- [Work instruction] Copy out, exactly, the first line of the entries below and every line after it through the one containing "server's decisions and".

- [Stored data entries]
(* ===== verification/EndToEnd.v ===== *)
(** * Client and server together

    The packets one Action endpoint sends are the ones the other understands:
    requests a client sends raise the matching event at the server, and the
    server's decisions and results raise the matching event at the client, when
    the transport hands the sent bytes to the callbacks of the same key. *)

From S2P Require Import Prelude ActionTypes ActionConfiguration PduPacket Routing.
From S2P Require Import ServerInterface ServerEndpoint ServerEndpointFacts ServerEndpointProps.
From S2P Require Import ClientEndpoint ClientEndpointFacts ClientEndpointProps.
From Stdlib Require Import ZArith Lia.
From stdpp Require Import base gmap strings list fin_maps relations.

Module EndToEnd.
Import ActionConfig RoutingTable ServerIface.

(** A fold that ignores every element. *)
Lemma foldl_skip {A B} (f : A -> B -> A) a l :
  (forall x y, y ∈ l -> f x y = x) -> foldl f a l = a.
Proof.
  revert a. induction l as [|y l IH]; intros a Hf; [done|]. cbn.
  rewrite Hf by (apply elem_of_cons; by left). apply IH. intros x z Hz.
  apply Hf. apply elem_of_cons. by right.
Qed.

(** A fold in which only the element at [s] acts. *)
Lemma foldl_at {A B} (f : A -> B -> A) a l s y :
  l !! s = Some y -> (forall x j z, l !! j = Some z -> j <> s -> f x z = x) ->
  foldl f a l = f a y.
Proof.
  intros Hs Hf. rewrite <-(take_drop_middle l s y Hs) at 1. rewrite foldl_app. cbn.
  rewrite (foldl_skip f a).
  - apply foldl_skip. intros x z [j Hj]%list_elem_of_lookup.
    rewrite lookup_drop in Hj. apply (Hf x _ z Hj). lia.
  - intros x z [j Hj]%list_elem_of_lookup. apply lookup_take_Some in Hj as [Hj Hlt].
    apply (Hf x _ z Hj). lia.
Qed.
(* ===== verification/ActionNetwork.v ===== *)
(** * A client and a server over an unreliable network

    One [ActionClientEndpointImpl] and one [ActionServerEndpointImpl] of the
    same Action, called in any order by their applications, with a transport
    between them that delays, reorders and loses packets but neither invents,
    alters nor duplicates them. A packet the transport accepted ([send]
    returned [HAKO_PDU_ERR_OK]) is in flight until it is handed to the
    callback of its key at the other side, or lost. *)

From S2P Require Import Prelude ActionTypes ActionConfiguration PduPacket Routing.
From S2P Require Import NetworkFlow ServerInterface ServerEndpoint ServerEndpointFacts ServerEndpointProps.
From S2P Require Import ClientEndpoint ClientEndpointFacts ClientEndpointProps EndToEnd.
From Stdlib Require Import ZArith Lia.
From stdpp Require Import base gmap strings list fin_maps relations.

Module ActionNetwork.
Import ActionConfig RoutingTable ServerIface ServerEpFacts.

(** ** State and steps *)

Record network := mkNetwork {
  nw_client : ClientEp.ClientEndpoint;
  nw_client_wire : Wire;
  nw_server : ServerEp.ServerEndpoint;
  nw_server_wire : Wire;
  nw_to_server : list SendRecord;
  nw_to_client : list SendRecord;
  nw_client_events : list ClientEvent;
  nw_server_events : list ServerEvent;
}.

(** The calls of the server's application. *)
Inductive server_op :=
  | SrvPoll
  | SrvReply (op : ServerEpFacts.reply_op) (h : ServerGoalHandle)
  | SrvAcceptCancelLocally (h : ServerGoalHandle)
  | SrvComplete (h : ServerGoalHandle) (status : TerminalStatus) (pdu : PduData)
  | SrvCompleteLocally (h : ServerGoalHandle) (status : TerminalStatus) (pdu : PduData)
  | SrvDiscard (h : ServerGoalHandle)
  | SrvClear
  | SrvReset.
(** An operation on the action [n] whose endpoint changes at [g] only. *)
Lemma put_action_status s n i a a' g o :
  get_action_locked s n = Some (i, a) -> ai_action_name a' = ai_action_name a ->
  (forall g', endpoint_status (ai_endpoint a') g'
     = if decide (g' = g) then o else endpoint_status (ai_endpoint a) g') ->
  status_set s (put_action i a' s) n g o.
Proof.
  intros Hf Hn He n' g'. unfold goal_status. cbn.
  rewrite (list_status_insert _ _ _ _ _ Hf Hn). destruct (decide (n = n')) as [<-|Hne].
  - rewrite He, (list_status_found _ _ _ _ _ Hf).
    destruct (decide (g' = g)), (decide (n = n /\ g' = g)); naive_solver.
  - rewrite decide_False by naive_solver. done.
Qed.

Lemma put_action_same s n i a a' :
  get_action_locked s n = Some (i, a) -> ai_action_name a' = ai_action_name a ->
  (forall g, endpoint_status (ai_endpoint a') g = endpoint_status (ai_endpoint a) g) ->
  status_same s (put_action i a' s).
Proof.
  intros Hf Hn He n' g. unfold goal_status. cbn.
  rewrite (list_status_insert _ _ _ _ _ Hf Hn). case_decide; [|done]. subst n'.
  by rewrite He, (list_status_found _ _ _ _ _ Hf).
Qed.

Lemma endpoint_status_insert e e' g x g' :
  ep_view e' = <[g := x]> (ep_view e) ->
  endpoint_status e' g' = if decide (g' = g) then Some (status_of_phase x)
                          else endpoint_status e g'.
Proof.
  intros Hv. unfold endpoint_status. rewrite Hv, lookup_insert.
  destruct (decide (g = g')), (decide (g' = g)); subst; done.
Qed.

Lemma endpoint_status_delete e e' g g' :
  ep_view e' = delete g (ep_view e) ->
  endpoint_status e' g' = if decide (g' = g) then None else endpoint_status e g'.
Proof.
  intros Hv. unfold endpoint_status. rewrite Hv, lookup_delete.
  destruct (decide (g = g')), (decide (g' = g)); subst; done.
Qed.

Lemma endpoint_status_same e e' g :
  ep_view e' = ep_view e -> endpoint_status e' g = endpoint_status e g.
Proof. intros Hv. unfold endpoint_status. by rewrite Hv. Qed.

(** A change that keeps a goal on its side of the acceptance. *)
Lemma endpoint_status_keep e e' g x y g' :
  ep_view e !! g = Some x -> ep_view e' = <[g := y]> (ep_view e) ->
  status_of_phase x = status_of_phase y -> endpoint_status e' g' = endpoint_status e g'.
Proof.
  intros Hx Hv Hs. rewrite (endpoint_status_insert e e' g y g' Hv).
  case_decide; [|done]. subst. unfold endpoint_status. rewrite Hx. cbn. by rewrite Hs.
Qed.

(** ** Operations *)

Lemma get_action_ok s n i a :
  svc_ok s -> get_action_locked s n = Some (i, a) ->
  coupled a /\ ai_action_name a = n.
Proof. intros [Hs _ _] Ha. by destruct (get_action_coupled _ _ _ _ Hs Ha) as (? & _ & ?). Qed.

(** A write to the action that was found. *)
Lemma put_action_ok s n i a a' :
  svc_ok s -> get_action_locked s n = Some (i, a) -> ai_action_name a' = ai_action_name a ->
  svc_coupled (put_action i a' s) -> svc_ok (put_action i a' s).
Proof.
  intros Hok Ha Hn Hc. split; [done|apply Hok|]. cbn. rewrite (names_insert _ _ _ _ _ Ha) by done.
  apply Hok.
Qed.

Lemma found_pending s n i a g c :
  get_action_locked s n = Some (i, a) -> ep_view (ai_endpoint a) !! g = Some (Awaiting, c) ->
  goal_status s n g = Some GoalOwnerState_PENDING.
Proof.
  intros Ha Hp. unfold goal_status. rewrite (list_status_found _ _ _ _ _ Ha).
  unfold endpoint_status. by rewrite Hp.
Qed.

Lemma accept_goal_status s w n h s' w' ok :
  svc_ok s -> Services.accept_goal s w n h = (s', w', ok) ->
  svc_ok s' /\
  if ok then goal_status s n (sgh_goal_id h) = Some GoalOwnerState_PENDING
             /\ status_set s s' n (sgh_goal_id h) (Some GoalOwnerState_ACTIVE)
  else status_same s s'.
Proof.
  intros Hok Hop. pose proof (accept_goal_coupled _ _ _ _ _ _ _ (so_coupled _ Hok) Hop) as Hc'.
  revert Hop. unfold Services.accept_goal. split_guard; [by intros [= <- <- <-]|].
  destruct (get_action_locked s n) as [[i a]|] eqn:Ha; [|by intros [= <- <- <-]].
  destruct (get_action_ok _ _ _ _ Hok Ha) as [Hc Hn].
  destruct (has_goal_locked a _); [by intros [= <- <- <-]|].
  destruct (i_accept_goal _ _ _) as [[e w1] r] eqn:Hop.
  apply spec_accept_goal in Hop as [He Hv]; [|apply Hc].
  destruct r; intros [= <- <- <-]; (split; [by eapply put_action_ok|]).
  - destruct Hv as [Hp Hv]. split; [by eapply found_pending|].
    eapply put_action_status; [exact Ha|done|]. intros g'.
    exact (endpoint_status_insert (ai_endpoint a) e _ _ g' Hv).
  - eapply put_action_same; [exact Ha|done|]. intros g. by apply endpoint_status_same.
Qed.

(** What [reject_goal] and [discard_pending_goal] do to the endpoint. *)
Lemma drop_status s n i a e h (ok : bool) :
  get_action_locked s n = Some (i, a) ->
  (if ok then ep_view (ai_endpoint a) !! sgh_goal_id h = Some (Awaiting, false)
              /\ ep_view e = delete (sgh_goal_id h) (ep_view (ai_endpoint a))
   else ep_view e = ep_view (ai_endpoint a)) ->
  if ok then goal_status s n (sgh_goal_id h) = Some GoalOwnerState_PENDING
             /\ status_set s (put_action i (set_endpoint e a) s) n (sgh_goal_id h) None
  else status_same s (put_action i (set_endpoint e a) s).
Proof.
  intros Ha Hv. destruct ok.
  - destruct Hv as [Hp Hv]. split; [by eapply found_pending|].
    eapply put_action_status; [exact Ha|done|]. intros g'. by apply endpoint_status_delete.
  - eapply put_action_same; [exact Ha|done|]. intros g. by apply endpoint_status_same.
Qed.

Lemma reject_goal_status s w n h s' w' ok :
  svc_ok s -> Services.reject_goal s w n h = (s', w', ok) ->
  svc_ok s' /\
  if ok then goal_status s n (sgh_goal_id h) = Some GoalOwnerState_PENDING
             /\ status_set s s' n (sgh_goal_id h) None
  else status_same s s'.
Proof.
  intros Hok Hop. pose proof (reject_goal_coupled _ _ _ _ _ _ _ (so_coupled _ Hok) Hop) as Hc'.
  revert Hop. unfold Services.reject_goal. split_guard; [by intros [= <- <- <-]|].
  destruct (get_action_locked s n) as [[i a]|] eqn:Ha; [|by intros [= <- <- <-]].
  destruct (get_action_ok _ _ _ _ Hok Ha) as [Hc Hn].
  destruct (has_goal_locked a _); [by intros [= <- <- <-]|].
  destruct (i_reject_goal _ _ _) as [[e w1] r] eqn:Hop. intros [= <- <- <-].
  apply spec_reject_goal in Hop as [He Hv]; [|apply Hc].
  split; [by eapply put_action_ok|by apply drop_status].
Qed.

- [Result of the exercise]
(* ===== verification/EndToEnd.v ===== *)
(** * Client and server together

    The packets one Action endpoint sends are the ones the other understands:
    requests a client sends raise the matching event at the server, and the
    server's decisions and results raise the matching event at the client, when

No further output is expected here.